Bathe your rabbit only when necessary. Bathing should only be done if your rabbit is very dirty and is unable to clean himself. Use shampoo designed for washing rabbits. Make sure he has secure footing at the bottom of the bowl, and the water is warm. The biggest risk would be him taking fright, jumping out of the bowl or bath, and injuring himself. You can also spot clean him by sprinkling a little baby cornstarch onto his fur and working it through with a fine flea comb. Instead of dipping him in water, try dampening a cloth with warm water and moistening the fur, trying not to let the skin get wet. Dry him off with a hair dryer set to the lowest setting always being gentle and sensitive.

Know when to take him to the vet.
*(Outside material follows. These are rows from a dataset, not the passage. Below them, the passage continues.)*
(** ** The drawing tool *)

Lemma stopDrawing_some
    (canvas : option DrawingCanvas.Canvas) (w : DrawingCanvas.Window)
    (st : DrawingCanvas.State) :
  DrawingCanvas.pointsRef st <> [] ->
  DrawingCanvas.stopDrawing canvas w st =
    (DrawingCanvas.mkState false (DrawingCanvas.pointsRef st),
     Some (map (DrawingCanvas.normalize
                  (match canvas with
                   | Some c => DrawingCanvas.width c
                   | None => DrawingCanvas.innerWidth w
                   end)
                  (match canvas with
                   | Some c => DrawingCanvas.height c
                   | None => DrawingCanvas.innerHeight w
                   end))
               (DrawingCanvas.pointsRef st))).
Proof.
  intros Hne. unfold DrawingCanvas.stopDrawing.
  destruct (DrawingCanvas.pointsRef st) as [| p ps]; [contradiction | reflexivity].
Qed.

Lemma normalize_corners (width height : R) :
  width <> 0 -> height <> 0 ->
  DrawingCanvas.normalize width height (DrawingCanvas.pt2 0 0) = vec3 (-1) 1 0 /\
  DrawingCanvas.normalize width height (DrawingCanvas.pt2 width height)
    = vec3 1 (-1) 0.
Proof.
  intros Hw Hh. unfold DrawingCanvas.normalize. simpl.
  split; f_equal; field; assumption.
Qed.

(** C7.  On release of a stroke with captured points, the callback receives
    the captured points in capture order, one output point per captured
    point, pixel [(x, y)] being sent to [((x/width)*2-1, -(y/height)*2+1, 0)];
    pixel [(0, 0)] goes to [(-1, 1)] and pixel [(width, height)] to
    [(1, -1)]. *)
Theorem stroke_release_normalizes
    (c : DrawingCanvas.Canvas) (w : DrawingCanvas.Window)
    (st : DrawingCanvas.State) :
  DrawingCanvas.pointsRef st <> [] ->
  0 < DrawingCanvas.width c ->
  0 < DrawingCanvas.height c ->
  snd (DrawingCanvas.stopDrawing (Some c) w st) =
    Some (map (fun p =>
                 vec3 ((DrawingCanvas.px p / DrawingCanvas.width c) * 2 - 1)
                      (- (DrawingCanvas.py p / DrawingCanvas.height c) * 2 + 1)
                      0)
              (DrawingCanvas.pointsRef st)) /\
  DrawingCanvas.normalize (DrawingCanvas.width c) (DrawingCanvas.height c)
    (DrawingCanvas.pt2 0 0) = vec3 (-1) 1 0 /\
  DrawingCanvas.normalize (DrawingCanvas.width c) (DrawingCanvas.height c)
    (DrawingCanvas.pt2 (DrawingCanvas.width c) (DrawingCanvas.height c))
    = vec3 1 (-1) 0.
Proof.
  intros Hne Hw Hh. split.
  - rewrite (stopDrawing_some (Some c) w st Hne). reflexivity.
  - apply normalize_corners; lra.
Qed.

Lemma stroke_release_normalizes_witness :
  snd (DrawingCanvas.stopDrawing
         (Some (DrawingCanvas.mkCanvas 800 600))
         (DrawingCanvas.mkWindow 800 600)
         (DrawingCanvas.mkState true
            [DrawingCanvas.pt2 0 0; DrawingCanvas.pt2 400 300;
             DrawingCanvas.pt2 400 300; DrawingCanvas.pt2 800 600])) =
    Some [vec3 ((0 / 800) * 2 - 1) (- (0 / 600) * 2 + 1) 0;
          vec3 ((400 / 800) * 2 - 1) (- (300 / 600) * 2 + 1) 0;
          vec3 ((400 / 800) * 2 - 1) (- (300 / 600) * 2 + 1) 0;
          vec3 ((800 / 800) * 2 - 1) (- (600 / 600) * 2 + 1) 0] /\
  DrawingCanvas.normalize 800 600 (DrawingCanvas.pt2 0 0) = vec3 (-1) 1 0 /\
  DrawingCanvas.normalize 800 600 (DrawingCanvas.pt2 800 600) = vec3 1 (-1) 0.
Proof.
  apply (stroke_release_normalizes
           (DrawingCanvas.mkCanvas 800 600) (DrawingCanvas.mkWindow 800 600)
           (DrawingCanvas.mkState true
              [DrawingCanvas.pt2 0 0; DrawingCanvas.pt2 400 300;
               DrawingCanvas.pt2 400 300; DrawingCanvas.pt2 800 600]));
    simpl; [discriminate | lra | lra].
Defined.

(** C10.  A release with no captured point does not invoke the
    points-generated callback: the stored custom points and the shape
    selector of [App] (its whole state) are unchanged. *)
Theorem empty_stroke_keeps_app_state
    (canvas : option DrawingCanvas.Canvas) (w : DrawingCanvas.Window)
    (a : App.State) (drawing : bool) :
  snd (DrawingCanvas.stopDrawing canvas w (DrawingCanvas.mkState drawing []))
    = None /\
  fst (App.release canvas w a (DrawingCanvas.mkState drawing [])) = a /\
  App.customPoints
    (fst (App.release canvas w a (DrawingCanvas.mkState drawing [])))
    = App.customPoints a /\
  App.shape (fst (App.release canvas w a (DrawingCanvas.mkState drawing [])))
    = App.shape a.
Proof. repeat split. Qed.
It's recommended that you bring your rabbit to your local vets for a check-up at least once a year. In between these times you can help by observing your rabbit and watching out for any signs of ill health. If you think he might be ill make an appointment with the vet as soon as possible. Symptoms to look out for include: Your rabbit stopping eating. Your rabbit not having a bowl movement for twelve hours or longer. Watery diarrhoea. Runny nose and eyes. Dark red urine. Fur loss, or red and swollen skin. Lethargy.